YOUR INSTRUCTIONS:
Copy out every line from the records that includes "order".

SUPPLIED RECORDS:
-- Opening Marker --

(** The store either cannot be read under [key] or holds an entry
    there that is expired or not. *)
Lemma store_cases (c : Cache) (key : string) (w : World) :
  unreadable (store w) key \/
  exists value entry,
    closed (store w) = false /\
    data (store w) !! key = Some value /\
    BytesToObject value = Ok entry.
Proof.
  unfold unreadable.
  destruct (closed (store w)) eqn:Hc; [left; left; reflexivity|].
  destruct (data (store w) !! key) as [value|] eqn:Hl; [|left; right; left; reflexivity].
  destruct (BytesToObject value) as [entry|e] eqn:Hd.
  - right. exists value, entry. auto.
  - left. right. right. exists value, e. auto.
Qed.

Lemma unreadable_deleted (dat : gmap string bytes) (cl : bool) (key : string) :
  unreadable (mkStore (delete key dat) cl) key.
Proof. right. left. cbn. apply lookup_delete_eq. Qed.

(** The first part of [GetWithValidator], in all cases: a hit, which
    only reads the store; or no value, after which the store cannot
    be read under the key, having lost at most that key. *)
Lemma cachedValue_cases hc key ttl validator (w : World) :
  ttl > 0 ->
  (exists value entry,
      closed (store w) = false /\
      data (store w) !! key = Some value /\
      BytesToObject value = Ok entry /\
      isExpired (cache hc) (clock w) entry = false /\
      accepts validator (Data entry) = true /\
      cachedValue hc key ttl validator w
      = (Some (Data entry, FinalURL entry),
         mkWorld (store w) (clock w) (trace w ++ [EvGet key]))) \/
  (exists (dat' : gmap string bytes) (evs : list Event),
      cachedValue hc key ttl validator w
      = (None, mkWorld (mkStore dat' (closed (store w))) (clock w)
                       (trace w ++ evs)) /\
      (dat' = data (store w) \/ dat' = delete key (data (store w))) /\
      (evs = [EvGet key] \/ evs = [EvGet key; EvDelete key]) /\
      unreadable (mkStore dat' (closed (store w))) key).
Proof.
  intros Httl.
  destruct (store_cases (cache hc) key w) as [Hun | (value & entry & Hopen & Hlook & Hdec)].
  - right. exists (data (store w)), [EvGet key].
    rewrite (cachedValue_miss _ _ _ _ _ Httl Hun).
    destruct w as [[dat cl] now tr]. cbn in *. auto.
  - destruct (isExpired (cache hc) (clock w) entry) eqn:Hexp.
    + right. exists (delete key (data (store w))), [EvGet key; EvDelete key].
      rewrite (cachedValue_expired _ _ _ _ _ _ _ Httl Hopen Hlook Hdec Hexp).
      rewrite Hopen. repeat split; auto. apply unreadable_deleted.
    + destruct (accepts validator (Data entry)) eqn:Hacc.
      * left. exists value, entry. repeat split; auto.
        eapply cachedValue_hit; eauto.
      * right. exists (delete key (data (store w))), [EvGet key; EvDelete key].
        rewrite (cachedValue_rejected _ _ _ _ _ _ _ Httl Hopen Hlook Hdec Hexp Hacc).
        rewrite Hopen. repeat split; auto. apply unreadable_deleted.
Qed.

(** What [Cache.Set] does: nothing when the entry does not encode;
    otherwise one [Put], which an open store performs. *)
Lemma Cache_Set_effect key dat url finalURL ttl (w : World) :
  exists (dat' : gmap string bytes) (evs : list Event),
    Cache_Set key dat url finalURL ttl w
    = (tt, mkWorld (mkStore dat' (closed (store w))) (clock w) (trace w ++ evs)) /\
    ((evs = [] /\ dat' = data (store w) /\
      exists e, ObjectToBytes (mkEntry dat url finalURL (clock w) (Add (clock w) ttl))
                = Err e) \/
     (exists enc,
         ObjectToBytes (mkEntry dat url finalURL (clock w) (Add (clock w) ttl))
         = Ok enc /\
         evs = [EvPut key enc] /\
         dat' = if closed (store w) then data (store w)
                else <[key := enc]> (data (store w)))).
Proof.
  destruct w as [[d cl] now tr]. unfold Cache_Set, Store_Put. run.
  destruct (ObjectToBytes _) as [enc|e] eqn:Henc.
  - exists (if cl then d else <[key := enc]> d), [EvPut key enc].
    split; [destruct cl; reflexivity|]. right. exists enc. auto.
  - exists d, []. rewrite app_nil_r. split; [reflexivity|]. left. eauto.
Qed.

(** The fetch in one step. *)
Lemma fetch_effect (tr : Transport) (url : string) (w : World) :
  fetch tr url w
  = (respond tr url,
     mkWorld (store w) (clock w + fetchTime tr url)
             (trace w ++ fetchEvents tr url)).
Proof.
  destruct w as [st now tr0]. unfold fetch, fetchTime, fetchEvents, requestBuilt.
  destruct (respond tr url); run; rewrite ?Z.add_0_r, ?app_nil_r; reflexivity.
Qed.

Lemma requestBuilt_fetch (tr : Transport) (url : string) :
  requestBuilt tr url = true ->
  fetchEvents tr url = [EvFetch url] /\ fetchTime tr url = latency tr url.
Proof. unfold fetchEvents, fetchTime. intros ->. auto. Qed.

Lemma requestBuilt_false (tr : Transport) (url : string) :
  requestBuilt tr url = false ->
  fetchEvents tr url = [] /\ fetchTime tr url = 0 /\
  exists e, respond tr url = RequestError e.
Proof.
  unfold fetchEvents, fetchTime. intros Hb. rewrite Hb.
  unfold requestBuilt in Hb. destruct (respond tr url); try discriminate. eauto.
Qed.

Lemma fetchEvents_no_store (tr : Transport) (url : string) (e : Event) :
  e ∈ fetchEvents tr url -> e = EvFetch url.
Proof.
  unfold fetchEvents. destruct (requestBuilt tr url); intros Hin.
  - apply list_elem_of_singleton in Hin. exact Hin.
  - inversion Hin.
Qed.

(** What the second part of [GetWithValidator] does: the fetch, and
    at most one [Put] after it. *)
Lemma fetchFresh_effect tr url key ttl validator (w : World) :
  exists (r : bytes * string * option error) (dat' : gmap string bytes)
         (evs : list Event),
    fetchFresh tr url key ttl validator w
    = (r, mkWorld (mkStore dat' (closed (store w))) (clock w + fetchTime tr url)
                  (trace w ++ fetchEvents tr url ++ evs)) /\
    (evs = [] /\ dat' = data (store w) \/
     exists enc, evs = [EvPut key enc] /\
                 (dat' = data (store w) \/ dat' = <[key := enc]> (data (store w)))) /\
    match respond tr url with
    | Fetched finalURL body =>
        r = (body, finalURL, None) /\
        (accepts validator body && (ttl >? 0) = false -> evs = [])
    | RequestError err => evs = [] /\ r = ([], EmptyString, Some err)
    | o => evs = [] /\ snd r = outcome_error o /\ fst (fst r) = []
    end.
Proof.
  unfold fetchFresh. unfold bind at 1. rewrite fetch_effect.
  destruct (respond tr url) as [err|err|f err|f body].
  1-3: unfold ret; eexists _, (data (store w)), [];
       destruct w as [[d cl] now tr0]; cbn [store data closed clock trace];
       rewrite app_nil_r; repeat split; auto.
  destruct (accepts validator body && (ttl >? 0)) eqn:Hc.
  - unfold bind.
    match goal with
    | |- context [Cache_Set ?k ?b ?u ?f' ?t ?w0] =>
        destruct (Cache_Set_effect k b u f' t w0) as (dat' & evs & Hset & Hcases)
    end.
    rewrite Hset. cbn [store clock trace closed data] in *.
    exists (body, f, None), dat', evs. unfold ret.
    rewrite <- app_assoc. split; [reflexivity|]. split; [|split; [reflexivity|discriminate]].
    destruct Hcases as [(-> & -> & _) | (enc & _ & -> & ->)]; [left; auto|].
    right. exists enc. split; [reflexivity|]. destruct (closed (store w)); auto.
  - unfold bind, ret. exists (body, f, None), (data (store w)), [].
    destruct w as [[d cl] now tr0]. cbn [store data closed clock trace].
    rewrite app_nil_r. repeat split; auto.
Qed.

Lemma GetWithValidator_hit hc tr url validator (w : World) value entry :
  GetTTL (cache hc) url > 0 ->
  closed (store w) = false ->
  data (store w) !! hashKey url = Some value ->
  BytesToObject value = Ok entry ->
  isExpired (cache hc) (clock w) entry = false ->
  accepts validator (Data entry) = true ->
  GetWithValidator hc tr url validator w
  = ((Data entry, FinalURL entry, None),
     mkWorld (store w) (clock w) (trace w ++ [EvGet (hashKey url)])).
Proof.
  intros Httl Hopen Hlook Hdec Hfresh Hacc. unfold GetWithValidator, bind.
  rewrite (cachedValue_hit _ _ _ _ _ _ _ Httl Hopen Hlook Hdec Hfresh Hacc).
  reflexivity.
Qed.
(** * The pi automata of [pi.py]: expressions, commands and declarations

    A shallow embedding of the three layered automata of [pi.py]
    ([ExpπAut], [CmdπAut], [DecπAut]) and of the term classes they
    evaluate, followed by the properties proved about them.

    Conventions.
    - Python floats are Rocq's primitive binary64 floats, so [+], [-], [*]
      and [==] on them are the IEEE operations Python performs.
    - A Python list used as a stack ([ValueStack], [ControlStack]) is a Rocq
      list whose HEAD is the top of the stack ([append] is cons, [pop]
      removes the head).
    - Python dicts keep insertion order; [Env] and [Sto] are association
      lists in insertion order with at most one entry per key.
    - The location ledger [self["locs"]] is a mutable list that the
      automaton both copies and shares (the [#BLKDEC] rule pushes the list
      object itself on the value stack), so list objects live in a heap and
      are handled by reference.
    - A step is a function from states to either a state or the exception
      raised; the driver loops are bounded by a fuel argument.
    - A NaN equals no dict key, not even itself, so Python finds a NaN key
      by object identity, which the embedding does not track: where a
      location is a NaN the run of the model stops ([OutOfModel]) although
      the run of [pi.py] goes on, and the properties say nothing. *)

From Stdlib Require Import ZArith String List Floats Lia Bool.
From stdpp Require Import base tactics option list.
Import ListNotations.
Local Open Scope string_scope.
Local Open Scope list_scope.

-- Closing Marker --

SOLUTION TO THIS PROBLEM:
    - Python dicts keep insertion order; [Env] and [Sto] are association
      lists in insertion order with at most one entry per key.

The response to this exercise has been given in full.